Ecco una classifica delle sue canzoni più belle e poetiche.

5. Flint (For the Unemployment and Underpaid) (Michigan, 2003)

Nel 2009, Sufjan Stevens ha dichiarato: “Non ho remore ad ammettere che si trattava di un espediente promozionale” riguardo al suo “Fifty States Project”, che idealmente avrebbe visto l’artista pubblicare un album su ciascuno dei 50 Stati Uniti. È improbabile che avremo altri album statali dal cantautore, ma Michigan e Illinois sono opere ispirate e meravigliosamente realizzate, e in gran parte considerate i suoi due migliori album. Attribuire la loro origine al marketing non racchiude tutta la verità. Michigan si apre con “Flint (For the Unemployment and Underpaid)“, la cui semplice apertura di accordi di pianoforte inaugura l’atmosfera malinconica che riempie l’intero album.

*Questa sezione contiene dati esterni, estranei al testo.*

(** After a replay the session is ready, at the step its last record names. *)
Lemma replays_ready r st rs r' st' : reps digest cfg r st rs r' st' -> ready sid r st ->
  ready sid r' st' /\ (rs = [] /\ st' = st \/ rs <> [] /\ ends rs = is_call st').
Proof.
  induction 1 as [r st|r st calls reason rs r' st' Hc _ IH|r st code r1 st1 rs r' st' Hc Hs _ IH|r call x v r1 st1 rs r' st' Hc Ha Hr _ IH]; intros Hrd.
  - split; [done|by left].
  - destruct (replay_lost_fields cfg calls reason r) as (L1 & L2 & L3 & L4 & _). cbv zeta in *.
    destruct Hrd as (R1 & R2 & R3 & R4). destruct IH as [IH1 IH2].
    { unfold ready, at_stop in *. rewrite L1, L2, L3, L4, R1, R2, R3, R4. split_and!; try done. destruct st as [[]|]; done. }
    split; [done|]. right. split; [done|]. destruct IH2 as [[-> ->]|[Hn E]]; [done|]. rewrite <- E. exact (ends_app [_] rs Hn).
  - destruct Hrd as (R1 & R2 & R3 & R4). assert (Hrd1 : ready sid r1 (Some st1)).
    { unfold AgentSession._start in Hs. apply result_bind_ok in Hs as (ok & _ & Hs). destruct (paused r); [done|]. injection Hs as Hs.
      destruct (record_fields cfg (RRun code) r) as (F1 & F2 & _ & _ & F5 & F6 & _).
      eapply next_step_ready; [exact Hs|congruence..]. }
    destruct (IH Hrd1) as [IH1 IH2]. split; [done|]. right. split; [done|].
    destruct IH2 as [[-> ->]|[Hn E]]; [apply ends_obs|]. rewrite <- E. exact (ends_app [_; _] rs Hn).
  - destruct (IH (replay_answer_ready _ _ _ _ _ Hr (proj2 (proj2 (proj2 Hrd))))) as [IH1 IH2]. split; [done|]. right. split; [done|].
    destruct IH2 as [[-> ->]|[Hn E]]; [apply ends_obs|]. rewrite <- E. exact (ends_app [_; _] rs Hn).
Qed.

Lemma replay_ends rs g r st : _replay digest cfg rs (new_session sid g) = Ok (r, st) ->
  r.(dead) = false /\ r.(closed) = false /\ ends rs = match r.(paused) with Some _ => true | None => false end.
Proof.
  intros E. unfold _replay in E. apply (replay_sound _ _ _ _ _ (length rs)) in E; [|done].
  apply replays_ready in E as [(R1 & R2 & R3 & R4) Hor]; [|done]. split_and!; [done|done|]. unfold at_stop in R1. rewrite R1.
  destruct Hor as [[-> ->]|[_ ->]]; [done|]. destruct st as [[]|]; done.
Qed.
End Loads.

4. Futile Devices (The Age of Adz, 2010)

L’album The Age of Adz del 2010 è un netto allontanamento dalle sue radici folk e verso regni elettronici più sperimentali. Da qui, Sufjan Stevens ha continuato su questa traiettoria con la sua band Sisyphus negli anni successivi. La maggior parte delle canzoni di The Age of Adz sono aggressive e abrasive, ponendo enfasi verso suoni più viscerali come quelli che Stevens ha esplorato nei suoi primi album. Si è fatto molto clamore, giustamente, sull’epopea di 25 minuti che chiude l’album, “Impossible Soul“, ma la tranquilla e senza pretese “Futile Devices” che apre l’album rimane impressa, forse per il suo crudo contrasto con il resto delle canzoni. Le chitarre pizzicate con le dita e il pianoforte creano una trama dolce.

3. Vito’s Ordination Song (Michigan, 2003)

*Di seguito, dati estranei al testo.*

(* ===== verification/Isolated.v ===== *)
(** * The parent of a worker ([python/pydeno/_isolated.py], [IsolatedRuntime])

    The commands of a runtime and what its parent does with the frames a worker sends while
    one runs: supervision, host callbacks, replies, errors, binding and revoking capabilities.
    The worker is the adversary: what it sends, when it stops reading and what the kernel
    reports of it are the [input]s of a command, in any order.  What the host's functions do
    (their outcome, how long they take) is input too.

    Commands hold the runtime's lock, so they come one after the other; a callback that ends on
    the event loop and a pass of the watchdog come between the steps of a command.  Times are
    milliseconds.  The start-up handshake is not modelled, and of a [fork()] of the host only that
    its commands are refused.

    [log] is the history of the runtime, oldest first. *)

From S2P Require Import Prelude Utf8 PyVal PyStr Results ToolBridge Pump HostSide.

Definition _POLL_SECONDS : Z := 100.
Definition _RSS_EVERY_SECONDS : Z := 50.
Definition _MAX_WORKER_THREADS : Z := 64.
Definition _REVOKED_MEMORY : nat := 4096.
Definition MAX_ABANDONED_TOOL_CALLS : Z := 8.
Definition _IDLE_CPU_LIMIT_SECONDS : Z := 2000.
Definition _CPU_CAP_FACTOR : Z := 2.
Definition DEFAULT_REQUEST_TIMEOUT : Z := 60000.

(** ** State *)

Inductive hfn := ConsoleFn | ResolverFn | LoaderFn | ToolFn | RevokedFn.
Record handler := Handler { h_fn : hfn; h_async : bool; h_untimed : bool }.

Inductive output :=
| Registered (hid : Z)
| GaveToken (token hid : Z)
| RevokeCalled (token : Z)
| SentCommand (id : Z)
| SentReply (r : reply)
| SentClose
| Invoked (hid : Z) (args : list pyval)
| Killed.

Record caps := Caps {
  _handlers : gmap Z handler; _token_to_hid : gmap Z Z; _tool_hids : gset Z;
  _revoked_hids : list Z; _next_hid : Z; _bound_names : list (list Z)
}.

(** [_running]: the asynchronous calls, each with its [cid] and its command. *)
Record counters := Counters {
  _host_calls : Z; _async_inflight : Z; _running : gmap Z (Z * Z); _next_call : Z; _outlasted : Z
}.

(** The command in flight.  [has_loop]: whether it came with an event loop. *)
Record command := Command {
  _next_cmd : Z; _current_cmd : option Z; _gate_refusals : gmap Z host_exn; pump : _Pump; has_loop : bool;
  _idle_cpu_base : option Z; _idle_since : Z
}.

Record rt := RT {
  rcaps : caps; rcnt : counters; rcmd : command;
  _closed : bool; _kill_reason : option string; _last_rss_check : Z; log : list output
}.

(** The options of a runtime that do not change once it is in use.  [request_timeout] is
    [None] for the default. *)
Record opts := Opts {
  _max_host_calls : option Z; _max_inflight : option Z; _tool_timeout : option Z; _max_memory : option Z;
  console_hid : option Z; _redact : _Redaction; config_keys : list (list Z);
  _max_host_wait : option Z; _request_timeout : option (option Z); _grace : Z
}.

(** ** Inputs *)

(** One reading of the worker's usage: resident bytes, CPU time, threads. *)
Record sample := Sample { rss : option Z; cpu : option Z; threads : option Z }.

(** How a host function ended; [Aborted]: with an exception that is not an [Exception]. *)
Inductive outcome := Returned (v : pyval) | Raised (e : host_exn) | Aborted.

(** How a write to the worker ended; [SendFails]: the message could not be encoded. *)
Inductive send_res := SendOk | SendFails (e : host_exn) | SendStalls | SendOs.

(** How a call under [tool_timeout] went: it ended in time, or as it was being abandoned, or it
    is abandoned (begun or not), or it got no thread. *)
Inductive timed := EndedInTime | EndedRacing | Stuck (started : bool) | NoThread (e : host_exn).

(** What goes with a [call] frame: the clock, the watchdog's passes while the function runs,
    what the function does and a gate's refusal it met, and the writes of the reply. *)
Record call_input := CallInput {
  ci_begin : Z; ci_end : Z; ci_passes : list (Z * sample); ci_out : outcome; ci_refused : option host_exn;
  ci_timed : timed; ci_loop : option host_exn; ci_w1 : send_res; ci_w2 : send_res
}.

Abbreviation message := (list (list Z * pyval)).

(** [message.get(key)] *)
Fixpoint get_field (m : message) (key : list Z) : pyval :=
  match m with [] => PNone | (k, v) :: m' => if bool_decide (k = key) then v else get_field m' key end.

Inductive input :=
| ReadTimeout (now : Z) (s : sample)
| ReadFrame (now : Z) (s : sample) (m : option message) (c : call_input)
| ReadEof (now : Z) (s : sample)
| ReadFault (os : bool)
| Interrupt
| AsyncEnds (key now : Z) (o : outcome) (refused : option host_exn) (w1 w2 : send_res)
| AsyncStuck (key now : Z) (w1 w2 : send_res)
| LateEnd
| Watchdog (now : Z) (s : sample).

(** What goes with a command: the clock, the CPU baseline, whether the caller is a host function
    of this runtime, whether it is a [fork()] of the process the runtime belongs to, whether the
    wait for a command of another thread runs out, the event loop, the write of the command, what
    happens then, and the clock and the CPU reading at its end. *)
Record request := Request {
  rq_now : Z; rq_cpu : option Z; rq_reentrant : bool; rq_forked : bool; rq_slot_late : bool; rq_loop : bool; rq_send : send_res; rq_inputs : list input;
  rq_end : Z; rq_end_cpu : option Z
}.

Vito’s Ordination Song” chiude il Michigan con un canto ripetuto, “Rest in my arms / Sleep in my bed / There’s a design / To what I did and said”. È il perfetto congedo dall’album, che cattura lo spiritualismo popolare delle canzoni e costruisce quello che è probabilmente è più un inno che una semplice canzone. “Vito’s Ordination Song” è un’altra delle canzoni più semplici nel suo catalogo, ma la sua semplicità è gran parte del suo fascino. Gli stessi ottoni stonati che accompagnano “Flint (For the Unemployment and Underpaid)” ritornano qui, rendendola una delle tracce chiavi di Michigan.

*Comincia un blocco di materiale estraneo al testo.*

(** ** One turn *)

Inductive action :=
(* a command *)
| QCall (usable : bool) | QLock (i : nat) | QLockTimeout (i : nat) | QEncoded (i : nat) (ok : bool) (now : Z) (soft : option Z)
| QSend (i : nat) (pipe paused : bool) (now : Z) | QDrained (i : nat) (stalled : bool) (now : Z)
| QFrame (i : nat) (m : message) | QDecoded (i : nat) (ok : bool) (now : Z) | QFault (i : nat) (now : Z) | QEof (i : nat) | QEofDone (i : nat) (now : Z)
| QCondemned (i : nat) (now : Z) | QGone (i : nat) (now : Z)
| QSync (i : nat) (e : sync_end) (now : Z) | QReply (i : nat) (pipe paused : bool) (now : Z) | QReplyClosed (i : nat) (now : Z) | QReplyDrained (i : nat) (stalled : bool) (now : Z)
| QFinal (i : nat) (s : option sample) (now : Z) | QCancel (i : nat) (now : Z)
(* the task of an asynchronous host function *)
| TEnds (j : nat) (r : reply) | TStuck (j : nat) | TSend (j : nat) | TClosed (j : nat) (now : Z) | TEncoded (j : nat) (fails : option host_exn) (pipe paused : bool) (now : Z)
| TDrained (j : nat) (stalled : bool) (now : Z) | TCancel (j : nat) (now : Z) (e : host_exn) | LateEnd
(* the supervisor *)
| SClock (now : Z) | SSample (s : option sample) (g now : Z) | SBaseline (k : nat) (s : option sample) | LoopEnds
(* closing, and the handlers *)
| CClose | CWrite (n : nat) (pipe : bool) | CEnd (n : nat)
| HNew (hid : Z) (h : handler) (tool : bool) | HPop (hid : Z) | HRevoke (hid : Z) | HRefused (c : Z) (e : host_exn).

Definition next_id (c : core) : core :=
  Core c.(closed) c.(killed) c.(verdict) c.(host_calls) c.(async_inflight) (c.(last_id) + 1) c.(current_cmd) c.(refusals) c.(cmd) c.(gen) c.(last_cpu) c.(idle_cpu_base)
    c.(idle_since) c.(outlasted).

(** [_request] up to the pump. *)
Definition request_step (o : opts) (a : action) (w : world) : option world :=
  match a with
  | QCall usable =>
      let q := Req (if usable then Locking else Ended (Refusal "this runtime cannot be used here")) 0 0 in
      Some (World w.(rt) w.(handlers) w.(tool_hids) w.(revoked) w.(lock) w.(slock) w.(pumps) (w.(reqs) ++ [q]) w.(tasks) w.(closers) w.(got) w.(log))
  | QLock i =>
      match phase_of i w, w.(lock) with
      | Some Locking, None =>
          if w.(rt).(closed) then Some (set_phase i (Ended (Refusal "runtime is closed")) w)
          else Some (set_req i (Req Encoding (w.(rt).(last_id) + 1) 0) (set_lock (Some i) (on_rt next_id w)))
      | _, _ => None
      end
  | QLockTimeout i => match phase_of i w with Some Locking => Some (set_phase i (Ended (Refusal "timed out waiting for another command")) w) | _ => None end
  | QEncoded i ok now soft =>
      match phase_of i w with
      | Some Encoding =>
          if negb ok then Some (abandon_request i (Refusal "the message cannot be encoded") w)
          else if w.(rt).(closed) then Some (abandon_request i (Refusal "runtime is closed") w)
          else Some (_begin o i now soft w)
      | _ => None
      end
  | QSend i pipe paused now =>
      match phase_of i w, w.(slock) with
      | Some SendLock, None =>
          if writable pipe w then
            let w := emit (SentCommand (id_of i w)) w in
            Some (if paused then set_phase i Draining (set_slock (Some (HReq i)) w) else to_pumping i w)
          else
            match w.(rt).(verdict) with
            | Some v => Some (finish i now (Condemned v) w)
            | None => Some (finish i now (Crash "worker is gone") (_kill None w))
            end
      | _, _ => None
      end
  | QDrained i stalled now =>
      match phase_of i w with
      | Some Draining =>
          let w := unlock_send (HReq i) w in
          Some (if stalled then finish i now (Crash "worker stopped reading its input; killed") (_kill None w) else to_pumping i w)
      | _ => None
      end
  | _ => None
  end.

(** [_pump]; [_next_frame] looks for a verdict first, then for frames, then for the end. *)
Definition pump_step (o : opts) (a : action) (w : world) : option world :=
  match a with
  | QFrame i m =>
      match phase_of i w, w.(rt).(verdict) with
      | Some Pumping, None => Some (set_phase i (Decoding m) (read_frame (id_of i w) m w))
      | _, _ => None
      end
  | QDecoded i ok now =>
      match phase_of i w with
      | Some (Decoding m) =>
          Some (if ok then on_frame o i now m (set_phase i Pumping w) else conclude i now (Crash "worker broke protocol") (_kill None w))
      | _ => None
      end
  | QFault i now =>
      match phase_of i w, w.(rt).(verdict) with
      | Some Pumping, None => Some (conclude i now (Crash "worker broke protocol") (_kill None w))
      | _, _ => None
      end
  | QEof i => match phase_of i w, w.(rt).(verdict) with Some Pumping, None => Some (set_phase i AtEof w) | _, _ => None end
  | QEofDone i now => match phase_of i w with Some AtEof => Some (conclude i now (Crash "worker process died") (_kill None w)) | _ => None end
  | QCondemned i now =>
      match phase_of i w, w.(rt).(verdict) with
      | Some Pumping, Some v => Some (conclude i now (Condemned v) w)
      | Some (Running c), Some v => Some (conclude i now (Condemned v) (if c.(s_console) then on_pump (pump_of i w) (end_console now) w else w))
      | _, _ => None
      end
  | QGone i now =>
      match w.(rt).(killed), w.(rt).(verdict), phase_of i w with
      | true, None, Some Pumping => Some (conclude i now (Crash "runtime is closed") w)
      | true, None, Some (Running c) => Some (conclude i now (Crash "runtime is closed") (if c.(s_console) then on_pump (pump_of i w) (end_console now) w else w))
      | _, _, _ => None
      end
  | QSync i e now =>
      match phase_of i w with
      | Some (Running c) => if w.(rt).(killed) then None else sync_ends o i (pump_of i w) now c e w
      | _ => None
      end
  | QReplyClosed i now =>
      match phase_of i w with
      | Some (ReplyLock c r) => if w.(rt).(closed) then Some (set_phase i Pumping (reply_done (pump_of i w) now c w)) else None
      | _ => None
      end
  | QReply i pipe paused now =>
      match phase_of i w, w.(slock) with
      | Some (ReplyLock c r), None =>
          if w.(rt).(closed) then None
          else if negb (writable pipe w) then Some (set_phase i Pumping (reply_done (pump_of i w) now c w))
          else
            let w := emit (SentReply r) w in
            if paused then Some (set_phase i (ReplyDrain c) (set_slock (Some (HReq i)) w)) else Some (set_phase i Pumping (reply_done (pump_of i w) now c w))
      | _, _ => None
      end
  | QReplyDrained i stalled now =>
      match phase_of i w with
      | Some (ReplyDrain c) =>
          let w := unlock_send (HReq i) w in
          let w := if stalled then _kill (Some stalled_verdict) w else w in
          Some (set_phase i Pumping (reply_done (pump_of i w) now c w))
      | _ => None
      end
  | QFinal i s now =>
      match phase_of i w with
      | Some (Final a) =>
          match w.(rt).(verdict) with
          | Some v => Some (conclude i now (Condemned v) w)
          | None =>
              let w := _apply_sample o now s (-1) w in
              match w.(rt).(verdict), s with
              | Some v, _ => Some (conclude i now (Condemned v) w)
              | None, Some s => Some (conclude i now (Answered a) (on_rt (fun c => set_cpu c.(last_cpu) s.(cpu) c) w))
              | None, None => Some (conclude i now (Answered a) w)
              end
          end
      | _ => None
      end
  | _ => None
  end.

2. Casimir Pulaski Day (Illinois, 2005)

Gran parte della bellezza dei due album legati ad uno dei 50 stati deriva dall’uso da parte di Stevens di riferimenti storici, culturali e geografici come fondali per storie personali ed emotive di interazione umana. In “Casimir Pulaski Day“, Sufjan Stevens racconta la storia di un amante che combatte contro il cancro, che muore durante il Casimir Pulaski Day, una festa celebrata in Illinois il primo lunedì di marzo in omaggio all’eroe della Guerra d’indipendenza. Stevens lotta con i suoi sentimenti di amore, vergogna e senso di colpa religioso per la loro relazione travagliata. Accompagnato dall’arrangiamento del banjo, “Casimir Pulaski Day” è una delle canzoni più riconoscibili ed emotivamente potenti di Stevens.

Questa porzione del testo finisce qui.